Trudi discovers she is pregnant with Dank's child, but when he fails to return from an expedition, decides to go to Dallas and give up her child for adoption rather than have an abortion. While Trudi is away, Nora begins an affair with Hamlet Humphrey, a man who installs satellite dishes, while the girls' biological father, John, reappears.

Shade falls in love with Javier and tries to reconnect with her father. Initially disturbed by Hamlet, she warms to him after he reveals that he is familiar with the movies of Elvia Rivero and compares Nora to her.

Shade goes to Dallas with her mother and Hamlet for the birth of Trudi's baby. After giving birth to a daughter, Trudi tells Shade that she'll be staying in the city, as their home holds too many bad memories for her. On their way home, Shade spots a sign advertising day-glo rocks like the one Dank gave her sister. She goes to confront Dank but instead learns that he was killed in an accident while looking for rocks. Walking off into the desert, Shade realizes that Dank always loved Trudi and vows to eventually tell her what happened.

==Cast==

- Brooke Adams as Nora
- Ione Skye as Trudi
- Fairuza Balk as Shade
- Robert Knepper as Dank
- David Lansbury as Hamlet (David Landsbury)
- Chris Mulkey as Raymond
- Donovan Leitch as Darius
- Julie Condra as Tanya
- Jacob Vargas as Javier
- Laurie O'Brien as Thelma
- Adam Biesk as Brett
- James Brolin as John Evans
- J Mascis as Cecil

In addition, Adams' daughter, Josie Lynne, appears as Trudi at 2 years; Skye and Leitch are real life siblings.

== Soundtrack ==
The Gas Food Lodging original soundtrack album was released by Mute Records via Elektra Entertainment in 1992, featuring songs by Nick Cave and the Bad Seeds, Victoria Williams, Velvet Monkeys and Crime and the City Solution. J. Mascis of Dinosaur Jr., along with Barry Adamson, contributed several tracks from their original score. Mascis also appears in a cameo at the end of the film as the man who explains what happened to Dank.

== Reception ==
Hal Hinson of The Washington Post wrote that "It's a great movie about making do."
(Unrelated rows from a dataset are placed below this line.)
(** * petar/blog: the content aggregation and caching pipeline of [post/post.go]

    A shallow embedding of the Go package [post]: the metadata record, the
    timestamp decoder, the content parser [loadPost], the directory walk
    [readDirEllipses], the index builder [gentoc] with its permit pool of
    twenty goroutines, and the feed builder [atomfeed].

    What the package imports from other packages (the appfs file system,
    [time.Parse], [encoding/json], [sort.Sort], [html/template], [path.Join],
    the wall clock) is not part of the repository; it enters as Section
    variables, with the documented contract of the import as hypotheses where
    a proof needs it. *)

From Stdlib Require Import Ascii String ZArith.
From stdpp Require Import gmap strings list sorting relations.
(** bam_channel_poll_one: the transaction returned (or NULL) and the
    channel. *)
Definition bam_channel_poll_one (ch : ipa_channel)
  : option (option Z * ipa_channel) :=
  r ← match bam_channel_trans_complete ch with
      | Some t => Some (Some t, ch)
      | None =>
          ch1 ← bam_channel_update ch;
          Some (bam_channel_trans_complete ch1, ch1)
      end;
  let '(trans, ch1) := r in
  match trans with
  | Some t => Some (Some t, ipa_trans_move_polled t ch1)
  | None => Some (None, ch1)
  end.

Definition napi_complete (ch : ipa_channel) : ipa_channel :=
  add_event EvNapiComplete ch.

(** The while loop of bam_channel_poll; [n] bounds the iterations that
    are left, which is [budget - count]. *)
Fixpoint bam_channel_poll_loop
    (n : nat) (budget count : Z) (ch : ipa_channel)
  : option (Z * ipa_channel) :=
  if count <? budget then
    match n with
    | O => Some (count, ch)
    | S n1 =>
        let count := count + 1 in
        r ← bam_channel_poll_one ch;
        let '(trans, ch1) := r in
        match trans with
        | None => Some (count, ch1)
        | Some t =>
            ch2 ← ipa_trans_complete t ch1;
            bam_channel_poll_loop n1 budget count ch2
        end
    end
  else Some (count, ch).

(** bam_channel_poll: the number of items polled and the channel. *)
Definition bam_channel_poll (ch : ipa_channel) (budget : Z)
  : option (Z * ipa_channel) :=
  r ← bam_channel_poll_loop (Z.to_nat budget) budget 0 ch;
  let '(count, ch1) := r in
  Some (count, if count <? budget then napi_complete ch1 else ch1).

(** bam_channel_reset: no reset for BAM. *)
Definition bam_channel_reset
    (ch : ipa_channel) (channel_id : Z) (doorbell : bool) : ipa_channel :=
  ch.

(** ipa_channel_reset, for a transport whose [channel_reset] is the BAM
    one. *)
Definition ipa_channel_reset
    (ch : ipa_channel) (channel_id : Z) (doorbell : bool) : ipa_channel :=
  bam_channel_reset ch channel_id doorbell.

(** *** Observations on a channel *)

(** The stages of the life of a transaction: the list it is on, or
    none of them (not allocated, or freed). *)
Inductive stage : Set :=
| Allocated | Pending | Complete | Polled | Freed.

Definition stage_of (ch : ipa_channel) (t : Z) : stage :=
  let ti := ch_trans_info ch in
  if decide (t ∈ ti_alloc ti) then Allocated
  else if decide (t ∈ ti_pending ti) then Pending
  else if decide (t ∈ ti_complete ti) then Complete
  else if decide (t ∈ ti_polled ti) then Polled
  else Freed.

Definition stage_rank (s : stage) : Z :=
  match s with
  | Allocated => 0 | Pending => 1 | Complete => 2 | Polled => 3
  | Freed => 4
  end.

(** One step of the order Allocated, Pending, Complete, Polled, Freed:
    the stage stays or moves to the next one. *)
Definition stage_step (s s' : stage) : Prop :=
  stage_rank s' = stage_rank s ∨ stage_rank s' = stage_rank s + 1.

(** All the transactions linked on the lists of the channel. *)
Definition ti_queued (ti : ipa_trans_info) : list Z :=
  ti_alloc ti ++ ti_pending ti ++ ti_complete ti ++ ti_polled ti.

Definition queued (ch : ipa_channel) : list Z :=
  ti_queued (ch_trans_info ch).

(** No transaction is on two lists, or twice on one. *)
Definition ti_disjoint (ti : ipa_trans_info) : Prop := NoDup (ti_queued ti).

Definition queues_disjoint (ch : ipa_channel) : Prop :=
  ti_disjoint (ch_trans_info ch).

(** How often the pool slot of [t] was given back. *)
Definition releases (t : Z) (ch : ipa_channel) : nat :=
  length (filter (λ e, e = EvRelease t) (ch_log ch)).

(** How often the finalisation of [t] ran. *)
Definition finalised (t : Z) (ch : ipa_channel) : nat :=
  length (filter (λ e, e = EvGsiComplete t) (ch_log ch)).

(** The finalisations of a log. *)
Definition is_finalisation (e : event) : bool :=
  match e with EvGsiComplete _ => true | _ => false end.

Definition finalisations (ch : ipa_channel) : list event :=
  List.filter is_finalisation (ch_log ch).

(** The transfer elements reserved by the transactions on the lists. *)
Definition outstanding_tres (ch : ipa_channel) : Z :=
  foldr (λ t acc,
           tr_tre_count (default trans_zero (ch_mem ch !! t)) + acc)
        0 (queued ch).
Lemma clocked_session (b : Z) (events : list event) (w : world) :
  clocked b (todos w) -> punctual b events ->
  exists b', clocked b' (todos (session events w)).
Proof.
  revert b w. induction events as [|e rest IH]; intros b w H Hp.
  - now exists b.
  - cbn [session]. pose proof (clocked_dispatch b e w H) as Hd.
    destruct e as [v | now | n | n | f]; cbn [punctual] in Hp;
      try exact (IH _ _ Hd Hp).
    destruct Hp as [Hb Hp]. exact (IH _ _ (Hd Hb) Hp).
Qed.

Lemma getFilteredTodos_In (t : todo) (w : world) :
  In t (getFilteredTodos w) -> In t (todos w).
Proof.
  unfold getFilteredTodos.
  destruct (string_eqb (currentFilter w) (lit "pending")).
  - intros H. now apply filter_In in H.
  - destruct (string_eqb (currentFilter w) (lit "completed")); [|auto].
    intros H. now apply filter_In in H.
Qed.

(** X23.  Through a whole session the checkbox and the delete button of a
    line act on the todo of that line and on no other.  Start from a page
    whose list is up to date and whose ids are increasing clock readings
    before [t0], let every submit carry a later clock reading than the
    one before, and let the store refuse no write: then after any such
    sequence of events, whatever the filter shows, the checkbox of the [n]-th line negates the completed flag of
    the [n]-th visible todo where it stands in the array, the delete button
    removes it from there, and the rest of the array keeps its order. *)
Theorem X23_line_acts_on_its_todo (t0 : Z) (events : list event) (w : world)
    (n : nat) (t : todo) :
  clocked t0 (todos w) -> rendered w -> punctual t0 events ->
  all_unrefused events w ->
  let w' := session events w in
  nth_error (getFilteredTodos w') n = Some t ->
  exists l1 l2,
    todos w' = (l1 ++ t :: l2)%list /\
    todos (dispatch (ChangeCheckbox n) w') =
      (l1 ++ {| id := id t; text := text t; completed := negb (completed t) |}
          :: l2)%list /\
    todos (dispatch (ClickDelete n) w') = (l1 ++ l2)%list.
Proof.
  intros Hc Hr Hp Hq. cbv zeta. intros Hn.
  destruct (clocked_session t0 events w Hc Hp) as (b' & Hb').
  pose proof (proj1 (proj2 (session_agreements events w Hq)) Hr) as Hr'.
  set (w' := session events w) in *.
  assert (Hin : In t (todos w'))
    by (eapply getFilteredTodos_In, nth_error_In; exact Hn).
  destruct (in_split _ _ Hin) as (l1 & l2 & E).
  rewrite E in Hb'. destruct (clocked_distinct b' l1 l2 t Hb') as [Ht Hu].
  destruct (proj1 (listeners_visible n w' Hr') t Hn) as [-> ->].
  exists l1, l2. split; [exact E|]. now apply unique_id_one.
Qed.

Lemma X23_line_acts_on_its_todo_witness :
  let events := [InputText (lit "a"); SubmitForm 1700000000000;
                 InputText (lit "b"); SubmitForm 1700000000001;
                 InputText (lit "c"); SubmitForm 1700000000002;
                 ChangeCheckbox 0; ClickFilter (lit "pending")] in
  let w' := session events (init fresh) in
  let b := {| id := of_Z 1700000000001; text := lit "b"; completed := false |} in
  clocked 0 (todos (init fresh)) /\ rendered (init fresh) /\
  punctual 0 events /\ all_unrefused events (init fresh) /\
  nth_error (getFilteredTodos w') 0 = Some b /\
  exists l1 l2,
    todos w' = (l1 ++ b :: l2)%list /\
    todos (dispatch (ChangeCheckbox 0) w') =
      (l1 ++ {| id := id b; text := text b; completed := negb (completed b) |}
          :: l2)%list /\
    todos (dispatch (ClickDelete 0) w') = (l1 ++ l2)%list.
Proof.
  cbv zeta.
  assert (Hc : clocked 0 (todos (init fresh)))
    by (exists []; repeat split; constructor).
  assert (Hr : rendered (init fresh)) by (vm_compute; reflexivity).
  assert (Hp : punctual 0
                 [InputText (lit "a"); SubmitForm 1700000000000;
                  InputText (lit "b"); SubmitForm 1700000000001;
                  InputText (lit "c"); SubmitForm 1700000000002;
                  ChangeCheckbox 0; ClickFilter (lit "pending")])
    by (cbn [punctual]; lia).
  assert (Hn : nth_error
                 (getFilteredTodos
                    (session
                       [InputText (lit "a"); SubmitForm 1700000000000;
                        InputText (lit "b"); SubmitForm 1700000000001;
                        InputText (lit "c"); SubmitForm 1700000000002;
                        ChangeCheckbox 0; ClickFilter (lit "pending")]
                       (init fresh))) 0 =
               Some {| id := of_Z 1700000000001; text := lit "b";
                       completed := false |})
    by (vm_compute; reflexivity).
  assert (Hu : all_unrefused
                 [InputText (lit "a"); SubmitForm 1700000000000;
                  InputText (lit "b"); SubmitForm 1700000000001;
                  InputText (lit "c"); SubmitForm 1700000000002;
                  ChangeCheckbox 0; ClickFilter (lit "pending")]
                 (init fresh)) by no_refusal.
  split; [exact Hc|]. split; [exact Hr|]. split; [exact Hp|].
  split; [exact Hu|]. split; [exact Hn|].
  exact (X23_line_acts_on_its_todo 0 _ (init fresh) 0 _ Hc Hr Hp Hu Hn).
Defined.

(** ** Drawing and counting *)

(** X24.  [renderTodos] and [updateTodoCounter] rebuild what they show:
    running either twice is running it once, and the two can run in either
    order, as [init] and the three operations on the array do. *)
Theorem X24_render_and_counter (w : world) :
  renderTodos (renderTodos w) = renderTodos w /\
  updateTodoCounter (updateTodoCounter w) = updateTodoCounter w /\
  renderTodos (updateTodoCounter w) = updateTodoCounter (renderTodos w).
Proof.
  split; [| split].
  - apply world_eq; autorewrite with frame; try reflexivity.
    apply renderTodos_todoList; now autorewrite with frame.
  - reflexivity.
  - apply world_eq; cbn [updateTodoCounter set_todoCount todos currentFilter
                         localStorage setItem_calls console todoMessage
                         todoInput todoCount todoList filterButtons];
      autorewrite with frame; try reflexivity.
    apply renderTodos_todoList; reflexivity.
Qed.

(** ** What the store is given to hold *)

Lemma parse_saved (l : list todo) :
  JSON.parse (JSON.stringify (JArray (map todo_value l))) =
    Some (JArray (map reloaded_value l)).
Proof.
  rewrite <- stringify_reloaded_values.
  apply parse_stringify, clean_reloaded_values.
Qed.

(** X25.  Every text the script writes during a session is one that
    [JSON.parse] accepts, and it parses to an array: the script never
    leaves in the store what its own [loadTodosFromStorage] would give
    up on. *)
Theorem X25_writes_parse (events : list event) (w : world) :
  exists writes,
    setItem_calls (session events w) = (writes ++ setItem_calls w)%list /\
    Forall (fun call => exists l, JSON.parse (snd call) = Some (JArray l)) writes.
Proof.
  revert w. induction events as [|e rest IH]; intros w.
  - exists []. split; [reflexivity | constructor].
  - cbn [session]. destruct (IH (dispatch e w)) as (ws & H1 & H2).
    destruct (dispatch_writes e w) as [[Hw _] | [Hw _]].
    + exists ws. rewrite H1, Hw. split; [reflexivity | exact H2].
    + exists (ws ++ [(STORAGE_KEY,
                      JSON.stringify
                        (JArray (map todo_value (todos (dispatch e w)))))])%list.
      rewrite H1, Hw, <- app_assoc. split; [reflexivity|].
      apply Forall_app. split; [exact H2|]. constructor; [|constructor].
      cbn [snd]. eexists. apply parse_saved.
Qed.

(** ** The message and the text field *)

(** X26.  Only the form touches the message, and only typing and a
    submit touch the text field: a checkbox, a delete button or a filter
    button leaves both as they are, so the advice shown after a blank
    submit stays until a todo is added.  A submit of text that is not
    blank empties both when the store takes the write, and leaves both
    when the store refuses it. *)
Theorem X26_message_and_field (e : event) (w : world) :
  match e with
  | InputText value =>
      todoInput (dispatch e w) = value /\
      todoMessage (dispatch e w) = todoMessage w
  | SubmitForm _ =>
      match trim (todoInput w) with
      | [] =>
          todoInput (dispatch e w) = todoInput w /\
          todoMessage (dispatch e w) = lit "Please enter a todo before adding."
      | _ :: _ =>
          (takes w (todos (dispatch e w)) ->
           todoInput (dispatch e w) = [] /\ todoMessage (dispatch e w) = []) /\
          (~ takes w (todos (dispatch e w)) ->
           todoInput (dispatch e w) = todoInput w /\
           todoMessage (dispatch e w) = todoMessage w)
      end
  | _ =>
      todoInput (dispatch e w) = todoInput w /\
      todoMessage (dispatch e w) = todoMessage w
  end.
Proof.
  destruct e as [v | now | n | n | f]; cbn [dispatch].
  - split; reflexivity.
  - rewrite handleFormSubmit_world.
    destruct (trim (todoInput w)) as [|c r] eqn:E.
    + rewrite (addTodo_blank _ _ _ E). split; reflexivity.
    + assert (Hn : trim (todoInput w) <> []) by (rewrite E; discriminate).
      split; intros H.
      * now apply addTodo_page_taken.
      * destruct (addTodo_page_refused _ _ _ Hn H) as (_ & _ & _ & Hm & Hi).
        now split.
  - destruct (nth_error (todoList w) n) as [[m | t]|]; try (split; reflexivity).
    unfold toggleTodoCompleted. write_cases; fields; split; reflexivity.
  - destruct (nth_error (todoList w) n) as [[m | t]|]; try (split; reflexivity).
    unfold deleteTodo. write_cases; fields; split; reflexivity.
  - destruct (setFilter_untouched f w) as (_ & Hm & Hi & _). now split.
Qed.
Janet Maslin of The New York Times wrote that "there are subtly etched characters, effortlessly fine performances, and a moving story that is not easily forgotten."

 Metacritic, which uses a weighted average, assigned the a score of 78 out of 100, based on 23 critics, indicating "generally favorable" reviews.

== Home media ==
Gas Food Lodging was released on DVD region 1 in the United States and Canada on September 23, 2003 via Sony Pictures Home Entertainment It was again made available in region 1 as part of the Sony Choice Collection on April 3, 2012.

The film was made available for the first time on Blu-ray format in the U.S. and Canada via the Sony Choice Collection on April 4, 2017. The set contains the 1080p transfer, 2.0 DTS-HD Master Audio and English SDH subtitles and no special features.

In November 2018, the Arrow Films subsidiary, Arrow Academy, released a special edition Blu-ray of the film featuring a remastered 1080p transfer and the original uncompressed 2.0 audio, as well as several new special features.